Content starts

Definition applyProgressEvent (state : ClusterState) (event : Event)
    : res coord_error ClusterState :=
  let slot := event_Slot event in
  let nodeID := event_NodeID event in
  _ ← reject ((slot <? 0) || (cs_SlotCount state <=? slot)) ErrInvalidEvent;
  _ ← reject (String.eqb nodeID "") ErrInvalidEvent;
  chain ← chain_at state slot;
  match findReplicaIndex chain nodeID with
  | None => Err ErrIllegalStateTransition
  | Some i =>
      match chain_Replicas chain !! i with
      | None => Err GoPanic
      | Some r =>
          match event_Kind event with
          | EventKindReplicaBecameActive =>
              _ ← reject (negb (is_state ReplicaStateJoining r)) ErrIllegalStateTransition;
              Ok (put_chain state slot (set_Replicas chain
                (<[i := {| replica_NodeID := replica_NodeID r;
                           replica_State := ReplicaStateActive |}]> (chain_Replicas chain))))
          | EventKindReplicaRemoved =>
              _ ← reject (negb (is_state ReplicaStateLeaving r) &&
                          negb (is_dead (cs_NodeHealthByID state) nodeID))
                    ErrIllegalStateTransition;
              let state' := put_chain state slot
                (set_Replicas chain (delete i (chain_Replicas chain))) in
              Ok (if negb (mget (cs_DrainingNodeIDs state') nodeID) &&
                     negb (is_dead (cs_NodeHealthByID state') nodeID) &&
                     (countReplicasForNode state' nodeID =? 0)
                  then set_DrainingNodeIDs state' (delete nodeID (cs_DrainingNodeIDs state'))
                  else state')
          | _ => Err ErrInvalidEvent
          end
      end
  end.

Definition applyEvent (state : ClusterState) (event : Event) : res coord_error ClusterState :=
  match event_Kind event with
  | EventKindRegisterNode => addNode state (event_Node event) false
  | EventKindAddNode => addNode state (event_Node event) true
  | EventKindBeginDrainNode => beginDrainNode state (event_NodeID event)
  | EventKindMarkNodeDead => markNodeDead state (event_NodeID event)
  | EventKindReplicaBecameActive | EventKindReplicaRemoved => applyProgressEvent state event
  | EventKindUnsupported _ => Err ErrInvalidEvent
  end.

Definition ApplyProgress (state : ClusterState) (event : Event) : res coord_error ClusterState :=
  working ← cloneAndValidateState state;
  match event_Kind event with
  | EventKindReplicaBecameActive | EventKindReplicaRemoved => applyProgressEvent working event
  | _ => Err ErrInvalidEvent
  end.

(** ** Candidates for a repair *)
Definition orderedNodes (state : ClusterState) (include : string -> bool) : list Node :=
  omap (fun nodeID => if include nodeID then cs_NodesByID state !! nodeID else None)
    (cs_NodeOrder state).

(** Alive, ready and not draining. *)
Definition assignable (state : ClusterState) (nodeID : string) : bool :=
  is_alive (cs_NodeHealthByID state) nodeID && mget (cs_ReadyNodeIDs state) nodeID &&
  negb (mget (cs_DrainingNodeIDs state) nodeID).

Definition deriveChainCounts (health : gmap string NodeHealth)
    (counts : gmap string assignmentCounts) (chain : Chain) : gmap string assignmentCounts :=
  let lastAliveIndex := foldl (fun acc '(i, r) =>
    if is_dead health (replica_NodeID r) then acc else Some i) None
    (imap pair (chain_Replicas chain)) in
  foldl (fun counts '(i, r) =>
    if is_dead health (replica_NodeID r) then counts
    else
      let c := counts_of counts (replica_NodeID r) in
      <[replica_NodeID r :=
          {| headCount := if (i =? 0)%nat then headCount c + 1 else headCount c;
             tailCount := if bool_decide (Some i = lastAliveIndex)
                          then tailCount c + 1 else tailCount c;
             replicaCount := replicaCount c + 1 |}]> counts)
    counts (imap pair (chain_Replicas chain)).

Definition deriveAssignmentCounts (state : ClusterState) : gmap string assignmentCounts :=
  foldl (deriveChainCounts (cs_NodeHealthByID state)) ∅ (cs_Chains state).

Definition selectTailRepairCandidate (state : ClusterState) (chain : Chain) : option Node :=
  selectReplicaCandidate (orderedNodes state (assignable state)) chain
    (cs_NodesByID state) (deriveAssignmentCounts state).

Definition buildDesiredPlacementFromState (state : ClusterState)
    : res coord_error (option (list Chain)) :=
  let eligibleNodes := orderedNodes state (assignable state) in
  if Z.of_nat (length eligibleNodes) <? cs_ReplicationFactor state then Ok None
  else
    let nodesByID := foldl (fun m node => <[node_ID node := node]> m) ∅ eligibleNodes in
    chains ← buildSteadyStateChains (cs_SlotCount state) (cs_ReplicationFactor state)
               eligibleNodes nodesByID;
    Ok (Some chains).

Definition collectUnassignedNodeIDs (state : ClusterState) : list string :=
  let assigned : gset string :=
    list_to_set (cs_Chains state ≫= fun chain => replicaIDs (chain_Replicas chain)) in
  List.filter (fun nodeID => assignable state nodeID && negb (bool_decide (nodeID ∈ assigned)))
    (cs_NodeOrder state).

(** ** The passes over one slot

    Each returns the new state and, when the chain changed, the slot's plan. *)
Definition append_step (slot : Z) (nodeID replaced : string) : ReconfigurationStep :=
  {| step_Kind := StepKindAppendTail; step_Slot := slot; step_NodeID := nodeID;
     step_ReplacedNodeID := replaced |}.

Definition leaving_step (slot : Z) (nodeID : string) : ReconfigurationStep :=
  {| step_Kind := StepKindMarkLeaving; step_Slot := slot; step_NodeID := nodeID;
     step_ReplacedNodeID := "" |}.

Definition as_active (nodeID : string) : Replica :=
  {| replica_NodeID := nodeID; replica_State := ReplicaStateActive |}.
Definition as_joining (nodeID : string) : Replica :=
  {| replica_NodeID := nodeID; replica_State := ReplicaStateJoining |}.
Definition as_leaving (nodeID : string) : Replica :=
  {| replica_NodeID := nodeID; replica_State := ReplicaStateLeaving |}.

(** [for len(chain.Replicas) < state.ReplicationFactor] of [repairDeadReplicas]:
    every iteration grows the chain or breaks, so [rf - len] iterations are
    enough.  The state is threaded because [chain] points into it and the
    candidate is chosen from counts over all chains. *)
Fixpoint repairLoop (fuel : nat) (state : ClusterState) (slot : Z) (chain : Chain)
    (steps : list ReconfigurationStep) : ClusterState * Chain * list ReconfigurationStep :=
  match fuel with
  | O => (state, chain, steps)
  | S fuel' =>
      if Z.of_nat (length (chain_Replicas chain)) <? cs_ReplicationFactor state then
        match selectTailRepairCandidate state chain with
        | None => (state, chain, steps)
        | Some candidate =>
            let chain' := set_Replicas chain
              (chain_Replicas chain ++ [as_joining (node_ID candidate)]) in
            repairLoop fuel' (put_chain state slot chain') slot chain'
              (steps ++ [append_step slot (node_ID candidate) ""])
        end
      else (state, chain, steps)
  end.
(* ===== verification/ReconfigProps.v ===== *)
(** * What reconfiguration planning guarantees

    The invariant of a cluster state, the contract of a planned chain change,
    one lemma per pass of [reconcileState] showing that it meets the contract,
    and the theorems about [reconcileState], [PlanReconfiguration] and
    [ApplyProgress] that follow from them. *)

From S2P Require Import Prelude.
From S2P Require Import CoordTypes.
From S2P Require Import Placement.
From S2P Require Import Reconfig.

Open Scope Z_scope.

(** ** Specification *)
Definition ids_of (c : Chain) : list string := replicaIDs (chain_Replicas c).

Definition active_in (id : string) (c : Chain) : Prop := as_active id ∈ chain_Replicas c.

Definition pending_count (c : Chain) : nat :=
  length (List.filter (fun r => negb (is_state ReplicaStateLeaving r)) (chain_Replicas c)).

(** While a replica is leaving, at most [rf] others serve or join. *)
Definition leaving_bounded (rf : Z) (c : Chain) : Prop :=
  hasLeavingReplica c = true -> Z.of_nat (pending_count c) <= rf.

(** What a chain satisfies in every state the planner produces. *)
Record chain_wf (rf : Z) (known : gmap string Node) (slot : Z) (c : Chain) : Prop := {
  cw_slot : chain_Slot c = slot;
  cw_NoDup : NoDup (ids_of c);
  cw_known : forall id, id ∈ ids_of c -> is_Some (known !! id);
  cw_leaving : leaving_bounded rf c;
}.

Record cluster_wf (st : ClusterState) : Prop := {
  wf_slots : 0 < cs_SlotCount st;
  wf_rf : 0 < cs_ReplicationFactor st;
  wf_length : Z.of_nat (length (cs_Chains st)) = cs_SlotCount st;
  wf_chains : forall i c, cs_Chains st !! i = Some c ->
    chain_wf (cs_ReplicationFactor st) (cs_NodesByID st) (Z.of_nat i) c;
  wf_ids : forall id n, cs_NodesByID st !! id = Some n -> node_ID n = id /\ id <> "";
  wf_order : NoDup (cs_NodeOrder st);
  wf_order_known : forall id, id ∈ cs_NodeOrder st -> is_Some (cs_NodesByID st !! id);
  wf_health : forall id, is_Some (cs_NodesByID st !! id) -> is_Some (cs_NodeHealthByID st !! id);
}.

(** What a caller must know of a state it hands to the planner; the rest of
    [cluster_wf] is checked or repaired by [cloneAndValidateState]. *)
Record input_wf (st : ClusterState) : Prop := {
  in_ids : forall id n, cs_NodesByID st !! id = Some n -> node_ID n = id /\ id <> "";
  in_NoDup : forall c, c ∈ cs_Chains st -> NoDup (ids_of c);
  in_leaving : forall c, c ∈ cs_Chains st -> leaving_bounded (cs_ReplicationFactor st) c;
}.
Lemma clone_true_id m : map_Forall (fun _ b => b = true) m -> clone_true m = m.
Proof. intros H. apply map_filter_id. intros k b Hb. exact (H k b Hb). Qed.

Lemma fill_health_id (ids : list string) (h : gmap string NodeHealth) :
  (forall id, id ∈ ids -> is_Some (h !! id)) ->
  foldl (fun (h : gmap string NodeHealth) id =>
    match h !! id with Some _ => h | None => <[id := NodeHealthAlive]> h end) h ids = h.
Proof.
  induction ids as [|x ids IH] in h |- *; intros H; cbn; [done|].
  destruct (H x) as [v Hv]; [set_solver|]. rw Hv. apply IH. set_solver.
Qed.

Lemma checkOrder_id nodesByID (h : gmap string NodeHealth) order seen :
  NoDup order -> (forall id, id ∈ order -> id ∉ seen) ->
  (forall id, id ∈ order -> is_Some (nodesByID !! id) /\ is_Some (h !! id)) ->
  exists seen', res_fold (checkOrderEntry nodesByID) (seen, h) order = Ok (seen', h).
Proof.
  intros Hnd. revert seen. induction Hnd as [|id order Hid _ IH]; intros seen Hs Hk; cbn [res_fold].
  { by exists seen. }
  destruct (Hk id) as [[n Hn] [v Hv]]; [set_solver|].
  assert (checkOrderEntry nodesByID (seen, h) id = Ok ({[id]} ∪ seen, h)) as ->.
  { unfold checkOrderEntry, reject. rw Hn Hv. rw (bool_decide_false (id ∈ seen)); [set_solver|done]. }
  apply IH; set_solver.
Qed.

Lemma cloneAndValidateState_id st :
  cluster_wf st -> canonical st -> cloneAndValidateState st = Ok st.
Proof.
  intros [Hsc Hrf Hlen Hch Hids Hond Hok Hh] [Hne Hr Hd].
  unfold cloneAndValidateState, validateConfig, reject. cbn [config_SlotCount config_ReplicationFactor].
  rw cloneNodes_id clone_map_id !clone_true_id // Hlen Z.eqb_refl bool_decide_false //.
  destruct (Z.leb_spec (cs_SlotCount st) 0); [lia|].
  destruct (Z.leb_spec (cs_ReplicationFactor st) 0); [lia|]. cbn [mbind res_bind negb].
  destruct (checkOrder_id (cs_NodesByID st) (cs_NodeHealthByID st) (cs_NodeOrder st) ∅ Hond)
    as [seen Hseen]; [set_solver|naive_solver|]. rw Hseen. cbn [mbind res_bind].
  rw fill_health_id.
  { intros id Hid. apply Hh. apply list_elem_of_fmap in Hid as ([k n] & -> & Hin).
    apply elem_of_map_to_list in Hin. by exists n. }
  assert (imap (fun i chain => {| chain_Slot := Z.of_nat i;
    chain_Replicas := chain_Replicas (cloneChain chain) |}) (cs_Chains st) = cs_Chains st) as ->.
  { apply list_eq. intros i. rw list_lookup_imap. destruct (cs_Chains st !! i) as [c|] eqn:Hc; [|done].
    cbn. rw -(cw_slot _ _ _ _ (Hch i c Hc)). by destruct c. }
  assert (existsb (fun chain => existsb (fun r => bool_decide (cs_NodesByID st !! replica_NodeID r = None))
    (chain_Replicas chain)) (cs_Chains st) = false) as ->; [|by destruct st].
  apply not_true_iff_false. intros (c & [i Hc]%list_elem_of_In%list_elem_of_lookup & Hex)%existsb_exists.
  apply existsb_exists in Hex as (r & Hr'%list_elem_of_In & Hb). unbool.
  destruct (cw_known _ _ _ _ (Hch i c Hc) (replica_NodeID r)) as [n Hn]; [|congruence].
  apply elem_of_ids. eauto.
Qed.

Content ends

Task to complete — Across the preceding material, how many lines contain the word "planner"? State the number alone.

Exercise answer — 2